# [Source records]
======
(* ===== verification/MetaPages.v ===== *)
(** * The allocator: pages

    The occupancy map counts for every page the blocks in use that touch it;
    the notifications commit a page when its count leaves zero and give it back
    when the count is zero again. *)

From stdpp Require Import base numbers list gmap.
From S2P Require Import Prelude RBTree MetaAllocator MetaLayout MetaFree.

#[local] Open Scope Z_scope.

(** ** Counting *)

(** The block [b] touches the page [pg]. *)
Definition covers (lp : Z) (b : block) (pg : Z) : bool :=
  (b.1 / 2 ^ lp <=? pg) && (pg <=? (b_end b - 1) / 2 ^ lp).

Definition cnt (lp : Z) (B : gmap Z block) (pg : Z) : Z :=
  map_fold (fun _ b acc => b2z (covers lp b pg) + acc) 0 B.

Lemma cnt_empty lp pg : cnt lp ∅ pg = 0.
Proof. apply map_fold_empty. Qed.

Lemma cnt_insert lp B p b pg : B !! p = None -> cnt lp (<[p := b]> B) pg = cnt lp B pg + b2z (covers lp b pg).
Proof. intros Hp. unfold cnt. rewrite map_fold_insert_L; [lia | intros; lia | done]. Qed.

Lemma cnt_delete lp B p b pg : B !! p = Some b -> cnt lp (delete p B) pg = cnt lp B pg - b2z (covers lp b pg).
Proof.
  intros Hp. rewrite <- (insert_delete_id B p b Hp) at 2. rewrite cnt_insert by apply lookup_delete_eq. lia.
Qed.

Lemma cnt_update lp B p b b' pg :
  B !! p = Some b -> cnt lp (<[p := b']> B) pg = cnt lp B pg - b2z (covers lp b pg) + b2z (covers lp b' pg).
Proof.
  intros Hp. rewrite <- insert_delete_eq, cnt_insert by apply lookup_delete_eq. by rewrite (cnt_delete _ _ _ b).
Qed.

Lemma cnt_bounds lp B pg : 0 <= cnt lp B pg <= Z.of_nat (size B).
Proof.
  induction B as [| p b B Hp IH] using map_ind.
  { rewrite cnt_empty, map_size_empty. lia. }
  rewrite cnt_insert, map_size_insert_None by done. destruct (covers lp b pg); simpl; lia.
Qed.

Lemma cnt_pos lp B p b pg : B !! p = Some b -> covers lp b pg = true -> 0 < cnt lp B pg.
Proof.
  intros Hp Hc. pose proof (cnt_bounds lp (delete p B) pg) as Hb. rewrite (cnt_delete _ _ _ b) in Hb by done.
  rewrite Hc in Hb. simpl in Hb. lia.
Qed.

Lemma cnt_pos_inv lp B pg : 0 < cnt lp B pg -> exists p b, B !! p = Some b /\ covers lp b pg = true.
Proof.
  induction B as [| p b B Hp IH] using map_ind; [rewrite cnt_empty; lia |]. rewrite cnt_insert by done. intros Hc.
  destruct (covers lp b pg) eqn:E; [exists p, b; by rewrite lookup_insert_eq |]. simpl in Hc.
  destruct IH as (q & b' & Hq & Hb); [lia |]. exists q, b'. rewrite lookup_insert_ne by congruence. done.
Qed.

(** ** The notifications

    The pages that are committed after the calls; none if a page was committed
    twice or given back when it was not committed. *)
Fixpoint replay (l : list page_event) : option (gset Z) :=
  match l with
  | [] => Some ∅
  | NeedPage a :: l' => X ← replay l'; if decide (a ∈ X) then None else Some ({[a]} ∪ X)
  | PageIsFree a :: l' => X ← replay l'; if decide (a ∈ X) then Some (X ∖ {[a]}) else None
  end.

(** The allocator without the pages. *)
Definition prest (s : MetaAllocator) : MetaAllocator :=
  s <| m_pageOccupancyMap := ∅ |> <| m_bytesCommitted := 0 |> <| pages := [] |>.

Section pages.
Context (lp : Z).
Hypothesis Hlp : 0 <= lp.

Implicit Types (s P : MetaAllocator) (c : Z -> Z).

(** The pages are used as [c] says. *)
Record pview s c P : Prop := mk_pview {
  pv_log : m_logPageSize s = lp;
  pv_size : m_pageSize s = 2 ^ lp;
  pv_nonneg pg : 0 <= c pg;
  pv_occ pg n : m_pageOccupancyMap s !! pg = Some n <-> c pg = n /\ 0 < n;
  pv_committed : m_bytesCommitted s = u64 (2 ^ lp * Z.of_nat (size (m_pageOccupancyMap s)));
  pv_trace : exists X, replay (pages s) = Some X /\ size X = size (m_pageOccupancyMap s) /\
    forall a, a ∈ X <-> exists pg, 0 < c pg /\ a = pg * 2 ^ lp;
  pv_rest : prest s = P
}.

Lemma pview_ext s c c' P : (forall pg, c pg = c' pg) -> pview s c P -> pview s c' P.
Proof.
  intros He [H1 H2 H3 H4 H5 (X & HX & HXs & H6) H7]. split; [done | done | | | done | | done].
  - intros pg. rewrite <- He. done.
  - intros pg n. rewrite <- He. done.
  - exists X. split_and!; [done | done |]. intros a. rewrite H6. by setoid_rewrite He.
Qed.

(** A page that can be asked for. *)
Definition page_ok (pg : Z) : Prop := 0 < pg /\ pg * 2 ^ lp < 2 ^ 64 - 1.

Lemma page_key pg : page_ok pg -> is_key pg = true /\ u64 (Z.shiftl pg lp) = pg * 2 ^ lp.
Proof.
  intros [H1 H2]. pose proof (Z.pow_pos_nonneg 2 lp). split; [apply key_ok; nia |].
  rewrite Z.shiftl_mul_pow2 by done. apply u64_id. nia.
Qed.

Lemma occ_none s c P pg : pview s c P -> m_pageOccupancyMap s !! pg = None -> c pg = 0.
Proof.
  intros [_ _ Hn Ho _ _ _] Hpg. specialize (Hn pg). destruct (decide (c pg = 0)) as [| Hc]; [done |].
  rewrite (proj2 (Ho pg (c pg))) in Hpg by lia. done.
Qed.

Lemma page_mul a b : a * 2 ^ lp = b * 2 ^ lp -> a = b.
Proof. pose proof (Z.pow_pos_nonneg 2 lp). intros H0. apply Z.mul_cancel_r in H0; lia. Qed.

Lemma size_plus_u64 (m : nat) : u64 (u64 (2 ^ lp * Z.of_nat m) + 2 ^ lp) = u64 (2 ^ lp * Z.of_nat (S m)).
Proof. unfold u64, uwrap. rewrite Zplus_mod_idemp_l. f_equal. lia. Qed.

Lemma need_page_ok s c P pg (Q : unit -> MetaAllocator -> Prop) :
  pview s c P -> page_ok pg -> c pg < 2 ^ 64 - 1 ->
  (forall s', pview s' (fun x => c x + b2z (x =? pg)) P -> Q tt s') -> wp (need_page pg) s Q.
Proof.
  intros Hv Hpg Hc HQ. destruct (page_key pg Hpg) as [Hk Hs]. unfold need_page, map_find.
  pose proof Hv as [Hl Hz Hn Ho Hm (X & HX & HXs & Ht) Hr].
  wp_step. wp_step. apply wp_meta_assert; [done |]. apply wp_gets.
  destruct (m_pageOccupancyMap s !! pg) as [n |] eqn:Hpn.
  - apply Ho in Hpn as Hcn. wp_step. apply HQ. destruct Hcn as [<- Hpos]. split; simpl; [done | done | | | | | done].
    + intros x. specialize (Hn x). destruct (x =? pg); simpl; lia.
    + intros x m. rewrite u64_id by lia. destruct (Z.eqb_spec x pg) as [-> | Hne]; simpl.
      * rewrite lookup_insert_eq. split; [intros [= <-]; lia | intros [<- _]; done].
      * rewrite lookup_insert_ne, Z.add_0_r by done. apply Ho.
    + rewrite map_size_insert_Some by eauto. done.
    + exists X. rewrite map_size_insert_Some by eauto. split_and!; [done | done |]. intros a. rewrite Ht. split; intros (x & Hx & ->); exists x; (split; [| done]).
      * destruct (x =? pg); simpl; lia.
      * destruct (Z.eqb_spec x pg) as [He | He]; simpl in Hx; [rewrite He; lia | lia].
  - pose proof (occ_none s c P pg Hv Hpn) as Hc0. unfold map_add.
    wp_step. wp_step. apply wp_meta_assert; [done |]. wp_step. rewrite Hpn. wp_step. wp_step. wp_step. apply HQ.
    split; simpl; [done | done | | | | | done].
    + intros x. specialize (Hn x). destruct (x =? pg); simpl; lia.
    + intros x m. destruct (Z.eqb_spec x pg) as [-> | Hne]; simpl.
      * rewrite lookup_insert_eq. split; [intros [= <-]; lia | intros [<- _]; f_equal; lia].
      * rewrite lookup_insert_ne, Z.add_0_r by done. apply Ho.
    + rewrite map_size_insert_None by done. rewrite Hm, Hz. apply size_plus_u64.
    + rewrite Hl, Hs, HX. simpl. exists ({[pg * 2 ^ lp]} ∪ X).
      assert (pg * 2 ^ lp ∉ X) as HpX by (rewrite Ht; intros (x & Hx & ->%page_mul); lia). split_and!.
      * by rewrite decide_False.
      * rewrite size_union, size_singleton, map_size_insert_None by (done || set_solver). by rewrite HXs.
      * intros a. rewrite elem_of_union, elem_of_singleton, Ht. split.
        -- intros [-> | (x & Hx & ->)]; [exists pg; rewrite Z.eqb_refl; simpl; split; [lia | done] |].
           exists x. split; [| done]. destruct (x =? pg); simpl; lia.
        -- intros (x & Hx & ->). destruct (Z.eqb_spec x pg) as [He | He]; [left; by rewrite He | right].
           exists x. simpl in Hx. split; [lia | done].
Qed.

Lemma leave_page_ok s c P pg (Q : unit -> MetaAllocator -> Prop) :
  pview s c P -> page_ok pg -> 0 < c pg < 2 ^ 64 ->
  (forall s', pview s' (fun x => c x - b2z (x =? pg)) P -> Q tt s') -> wp (leave_page pg) s Q.
Proof.
  intros Hv Hpg Hc HQ. destruct (page_key pg Hpg) as [Hk Hs]. unfold leave_page, map_find.
  pose proof Hv as [Hl Hz Hn Ho Hm (X & HX & HXs & Ht) Hr].
  wp_step. wp_step. apply wp_meta_assert; [done |]. apply wp_gets.
  assert (m_pageOccupancyMap s !! pg = Some (c pg)) as Hpn by (apply Ho; lia). rewrite Hpn.
  rewrite u64_id by lia. wp_step. wp_step. unfold truthy. rewrite negb_involutive.
  destruct (Z.eqb_spec (c pg - 1) 0) as [H0 | H0].
  - unfold map_remove. wp_step. wp_step. apply wp_meta_assert; [done |]. wp_step. wp_step. wp_step. wp_step. apply HQ.
    split; simpl; rewrite ?delete_insert_eq; [done | done | | | | | done].
    + intros x. specialize (Hn x). destruct (Z.eqb_spec x pg) as [He | He]; simpl; [rewrite He |]; lia.
    + intros x m. rewrite lookup_delete_Some. destruct (Z.eqb_spec x pg) as [-> | Hne]; simpl.
      * split; [by intros [? _] | lia].
      * rewrite Z.sub_0_r, <- Ho. naive_solver.
    + rewrite Hm, Hz, map_size_delete_Some by eauto. assert (size (m_pageOccupancyMap s) <> 0%nat) as Hne.
      { intros He%map_size_empty_inv. by rewrite He in Hpn. }
      replace (size (m_pageOccupancyMap s)) with (S (pred (size (m_pageOccupancyMap s)))) at 1 by lia.
      rewrite <- size_plus_u64. unfold u64, uwrap. rewrite Zminus_mod_idemp_l, Z.add_simpl_r, Z.mod_mod by done. done.
    + rewrite Hl, Hs, HX. simpl. exists (X ∖ {[pg * 2 ^ lp]}).
      assert (pg * 2 ^ lp ∈ X) as HpX by (apply Ht; exists pg; split; [lia | done]). split_and!.
      * by rewrite decide_True.
      * rewrite size_difference, size_singleton, map_size_delete_Some by (eauto || set_solver). rewrite HXs. lia.
      * intros a. rewrite elem_of_difference, elem_of_singleton, Ht. split.
        -- intros ((x & Hx & ->) & Hne). exists x. destruct (Z.eqb_spec x pg) as [He | He]; [by rewrite He in Hne |]. simpl. split; [lia | done].
        -- intros (x & Hx & ->). destruct (Z.eqb_spec x pg) as [He | Hne]; simpl in Hx; [rewrite He in Hx; lia |].
           split; [exists x; split; [lia | done] |]. by intros ?%page_mul.
  - wp_step. apply HQ. split; simpl; [done | done | | | | | done].
    + intros x. specialize (Hn x). destruct (Z.eqb_spec x pg) as [He | He]; simpl; [rewrite He |]; lia.
    + intros x m. destruct (Z.eqb_spec x pg) as [-> | Hne]; simpl.
      * rewrite lookup_insert_eq. split; [intros [= <-]; lia | intros [<- _]; done].
      * rewrite lookup_insert_ne, Z.sub_0_r by done. apply Ho.
    + rewrite map_size_insert_Some by eauto. done.
    + exists X. rewrite map_size_insert_Some by eauto. split_and!; [done | done |]. intros a. rewrite Ht. split; intros (x & Hx & ->); exists x; (split; [| done]).
      * destruct (Z.eqb_spec x pg) as [He | He]; simpl; [rewrite He in *; lia | lia].
      * destruct (Z.eqb_spec x pg) as [He | He]; simpl in Hx; [rewrite He; lia | lia].
Qed.

(** ** The loops over pages *)

Definition in_pages (first page x : Z) : bool := (first <=? x) && (x <? page).

Section loop.
Context (body : Z -> M alloc_fault MetaAllocator unit) (d : Z) (c0 : Z -> Z) (P : MetaAllocator) (first last : Z).
Hypothesis Hlast : last < 2 ^ 64 - 1.
Hypothesis Hfirst : 0 <= first.
Hypothesis Hbody : forall s c pg (Q : unit -> MetaAllocator -> Prop),
  pview s c P -> first <= pg <= last -> c pg = c0 pg ->
  (forall s', pview s' (fun x => c x + d * b2z (x =? pg)) P -> Q tt s') -> wp (body pg) s Q.

Lemma page_loop_ok fuel s page (Q : unit -> MetaAllocator -> Prop) :
  pview s (fun x => c0 x + d * b2z (in_pages first page x)) P -> first <= page <= last + 1 ->
  last + 1 - page < Z.of_nat fuel ->
  (forall s', pview s' (fun x => c0 x + d * b2z (in_pages first (last + 1) x)) P -> Q tt s') ->
  wp (page_loop fuel body page last) s Q.
Proof.
  revert s page. induction fuel as [| fuel IH]; intros s page Hv Hpage Hfuel HQ; [lia |]. simpl.
  destruct (Z.leb_spec page last) as [Hle | Hgt].
  - wp_step. eapply Hbody; [exact Hv | lia | |].
    { unfold in_pages. rewrite (proj2 (Z.ltb_ge page page)), andb_false_r by lia. simpl. lia. }
    intros s' Hv'. rewrite u64_id by lia. apply IH; [| lia | lia | done].
    eapply pview_ext; [| exact Hv']. intros x. simpl. unfold in_pages.
    destruct (Z.eqb_spec x page), (Z.leb_spec first x), (Z.ltb_spec x page), (Z.ltb_spec x (page + 1)); simpl; lia.
  - wp_step. apply HQ. assert (page = last + 1) as -> by lia. done.
Qed.

End loop.

(** The pages of a block from the second page on. *)
Lemma covered_pages b : 2 ^ lp <= b.1 -> 0 < b.2 -> b_end b < 2 ^ 64 - 1 ->
  0 <= b.1 / 2 ^ lp <= (b_end b - 1) / 2 ^ lp /\ (b_end b - 1) / 2 ^ lp < 2 ^ 64 - 1 /\
  forall pg, covers lp b pg = true -> page_ok pg.
Proof.
  intros H1 H2 H3. pose proof (Z.pow_pos_nonneg 2 lp) as Hp. unfold b_end in *. unfold covers, page_ok, b_end.
  assert (b.1 / 2 ^ lp <= (b.1 + b.2 - 1) / 2 ^ lp) by (apply Z.div_le_mono; lia).
  assert (1 <= b.1 / 2 ^ lp) by (apply Z.div_le_lower_bound; lia).
  assert ((b.1 + b.2 - 1) / 2 ^ lp * 2 ^ lp <= b.1 + b.2 - 1) by (rewrite Z.mul_comm; apply Z.mul_div_le; lia).
  split_and!; [lia | lia | nia |]. intros pg [H7 H8]%andb_true_iff. apply Z.leb_le in H7, H8. split; [lia | nia].
Qed.

Lemma over_pages_ok body d c0 P s b (Q : unit -> MetaAllocator -> Prop) :
  pview s c0 P -> 2 ^ lp <= b.1 -> 0 < b.2 -> b_end b < 2 ^ 64 - 1 ->
  (forall s c pg (Q : unit -> MetaAllocator -> Prop),
     pview s c P -> covers lp b pg = true -> page_ok pg -> c pg = c0 pg ->
     (forall s', pview s' (fun x => c x + d * b2z (x =? pg)) P -> Q tt s') -> wp (body pg) s Q) ->
  (forall s', pview s' (fun x => c0 x + d * b2z (covers lp b x)) P -> Q tt s') ->
  wp (over_pages body b.1 b.2) s Q.
Proof.
  intros Hv H1 H2 H3 Hbody HQ. destruct (covered_pages b H1 H2 H3) as (Hr & Hl & Hok).
  pose proof Hv as [Hlog _ _ _ _ _ _]. pose proof (Z.pow_pos_nonneg 2 lp) as Hp.
  unfold over_pages, page_of. wp_step. apply wp_gets. wp_step. apply wp_gets. rewrite Hlog.
  unfold b_end in *. no_wrap. rewrite !Z.shiftr_div_pow2 by done.
  apply (page_loop_ok body d c0 P (b.1 / 2 ^ lp) ((b.1 + b.2 - 1) / 2 ^ lp)); [lia | lia | | | lia | lia |].
  - intros s1 c pg Q1 Hv1 Hpg. apply Hbody; [done | | apply Hok]; unfold covers, b_end;
      rewrite !(proj2 (Z.leb_le _ _)) by lia; done.
  - eapply pview_ext; [| exact Hv]. intros x. simpl. unfold in_pages.
    destruct (Z.leb_spec (b.1 / 2 ^ lp) x), (Z.ltb_spec x (b.1 / 2 ^ lp)); simpl; lia.
  - intros s1 Hv1. apply HQ. eapply pview_ext; [| exact Hv1]. intros x. simpl. unfold in_pages, covers, b_end.
    destruct (Z.leb_spec (b.1 / 2 ^ lp) x), (Z.ltb_spec x ((b.1 + b.2 - 1) / 2 ^ lp + 1)),
      (Z.leb_spec x ((b.1 + b.2 - 1) / 2 ^ lp)); simpl; lia.
Qed.

Lemma incrementPageOccupancy_ok c P s b (Q : unit -> MetaAllocator -> Prop) :
  pview s c P -> 2 ^ lp <= b.1 -> 0 < b.2 -> b_end b < 2 ^ 64 - 1 -> (forall pg, c pg < 2 ^ 64 - 1) ->
  (forall s', pview s' (fun x => c x + b2z (covers lp b x)) P -> Q tt s') ->
  wp (incrementPageOccupancy b.1 b.2) s Q.
Proof.
  intros Hv H1 H2 H3 Hc HQ. apply (over_pages_ok need_page 1 c P); [done | done | done | done | |].
  - intros s1 c1 pg Q1 Hv1 _ Hpg Hc1 HQ1. eapply need_page_ok; [done | done | by rewrite Hc1 |].
    intros s2 Hv2. apply HQ1. eapply pview_ext; [| exact Hv2]. intros x. cbv beta. lia.
  - intros s1 Hv1. apply HQ. eapply pview_ext; [| exact Hv1]. intros x. cbv beta. lia.
Qed.

Lemma decrementPageOccupancy_ok c P s b (Q : unit -> MetaAllocator -> Prop) :
  pview s c P -> 2 ^ lp <= b.1 -> 0 < b.2 -> b_end b < 2 ^ 64 - 1 ->
  (forall pg, covers lp b pg = true -> 0 < c pg < 2 ^ 64) ->
  (forall s', pview s' (fun x => c x - b2z (covers lp b x)) P -> Q tt s') ->
  wp (decrementPageOccupancy b.1 b.2) s Q.
Proof.
  intros Hv H1 H2 H3 Hc HQ. apply (over_pages_ok leave_page (-1) c P); [done | done | done | done | |].
  - intros s1 c1 pg Q1 Hv1 Hcov Hpg Hc1 HQ1. eapply leave_page_ok; [done | done | rewrite Hc1; by apply Hc |].
    intros s2 Hv2. apply HQ1. eapply pview_ext; [| exact Hv2]. intros x. cbv beta. lia.
  - intros s1 Hv1. apply HQ. eapply pview_ext; [| exact Hv1]. intros x. cbv beta. lia.
Qed.

End pages.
======
# [What this task involves]
Repeat exactly the lines of the material above, taking the first line, the line with "when the count is zero again. *)", and every line between them.

# [Exercise solution]
(* ===== verification/MetaPages.v ===== *)
(** * The allocator: pages

    The occupancy map counts for every page the blocks in use that touch it;
    the notifications commit a page when its count leaves zero and give it back
    when the count is zero again. *)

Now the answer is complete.